Once the attacker controls JWT_SECRET:
JwtAuthGuard checks since they validate against the attacker-controlled secretSESSION_SECRET invalidates all existing sessions and allows the attacker to forge new onesAdditional keys injectable via the same vector (all are NOT in the DTO but are valid InfraConfigEnum values):
| Key | Impact |
|---|---|
JWT_SECRET |
JWT signing key (demonstrated) |
SESSION_SECRET |
Session signing key (demonstrated) |
SESSION_COOKIE_NAME |
Redirect cookies to attacker-controlled name |
RATE_LIMIT_TTL / RATE_LIMIT_MAX |
Disable rate limiting |
ALLOW_SECURE_COOKIES |
Downgrade cookie security |
TOKEN_SALT_COMPLEXITY |
Weaken password hashing |
GOOGLE_CLIENT_SECRET |
Overwrite Google OAuth app secret |
GITHUB_CLIENT_SECRET |
Overwrite GitHub OAuth app secret |
MICROSOFT_CLIENT_SECRET |
Overwrite Microsoft OAuth app secret |
Vector: CVSS:3.1/AV:N/AC:L/PR:N/UI:N/S:C/C:H/I:H/A:H
Base Score: 10.0 (Critical)
| Metric | Value | Rationale |
|---|---|---|
| Attack Vector | Network | Publicly accessible endpoint |
| Attack Complexity | Low | Single HTTP request, no special conditions beyond fresh install |
| Privileges Required | None | No authentication required |
| User Interaction | None | Fully attacker-driven |
| Scope | Changed | Affects signing infrastructure across the entire application |
| Confidentiality | High | All data accessible via forged tokens |
| Integrity | High | Full write access to all user resources |
| Availability | None | Session disruption does not materially impact service availability |
Four independent fixes are needed. Fix 1 alone blocks this specific attack. Fixes 2--4 provide defense in depth.

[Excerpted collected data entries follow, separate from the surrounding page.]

(** Past the guard: the flag is up, one entry is logged, one request is
    out. *)
Lemma until_fetch_started host (p : Page) :
  videoRef_current host (reads (sys p)) = true -> isAnalyzing p = false ->
  exists p1,
    runDecipher_until_fetch host p = (inr true, p1) /\
    isAnalyzing p1 = true /\ analysis p1 = analysis p /\
    (deciphering p1 = deciphering p ++
       [mkPrompt (activeMode (app (sys p))) (qubitWeight (app (sys p)))
                 (after_first_comma (toDataURL host (4 + reads (sys p))))])%list /\
    pad_cells p1 = pad_cells p /\
    (exists e, is_entry "QML" "Aligning Spectrum Nodes..." None e /\
               logs (app (sys p1)) = e :: JS.slice0 29 (logs (app (sys p)))) /\
    link_of (sys p1) = link_of (sys p) /\
    published (app (sys p1)) = published (app (sys p)) /\
    photos (app (sys p1)) = photos (app (sys p)).
Proof.
  intros Hm Ha. unfold runDecipher_until_fetch, bindP, get_page, core.
  cbn [fst snd host_read isAnalyzing]. rewrite Hm, Ha. cbn [negb orb].
  cbn [setIsAnalyzing fst snd sys]. rewrite addLog_run.
  cbn [fst snd sys reads send_prompt retP app activeMode qubitWeight deciphering].
  eexists. split; [reflexivity|].
  cbn [isAnalyzing analysis deciphering sys app logs].
  rewrite (slice0_cons 29).
  repeat split.
  eexists (Log.mk _ _ _ _ _). split; [repeat split | reflexivity].
Qed.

Fix 1 -- Enable whitelist: true on ValidationPipe (main.ts):
app.useGlobalPipes( new ValidationPipe({ transform: true, whitelist: true, // Strip properties not declared in DTO forbidNonWhitelisted: true, // Return 400 for extra properties }), );
Fix 2 -- Validate allowed keys in updateOnboardingConfig (infra-config.service.ts):
const ONBOARDING_ALLOWED_KEYS = new Set([ InfraConfigEnum.VITE_ALLOWED_AUTH_PROVIDERS, InfraConfigEnum.GOOGLE_CLIENT_ID, InfraConfigEnum.GOOGLE_CLIENT_SECRET, // ... OAuth and SMTP fields only -- never JWT_SECRET, SESSION_SECRET, etc. ]); const configEntries = Object.entries(dto) .filter(([key, value]) => value !== undefined && ONBOARDING_ALLOWED_KEYS.has(key as InfraConfigEnum)) .map(([key, value]) => ({ name: key as InfraConfigEnum, value }));
Fix 3 -- Add explicit rejection in validateEnvValues for security-critical keys:
// Instead of default: break, explicitly reject keys that should never be set via onboarding case InfraConfigEnum.JWT_SECRET: case InfraConfigEnum.SESSION_SECRET: throw new Error(`${key} cannot be set via the onboarding endpoint`);
Fix 4 -- Require authentication or a one-time setup token on the onboarding endpoint:
Protect the endpoint with a one-time setup token generated at first boot, similar to patterns used by GitLab, Grafana, and other self-hosted tools.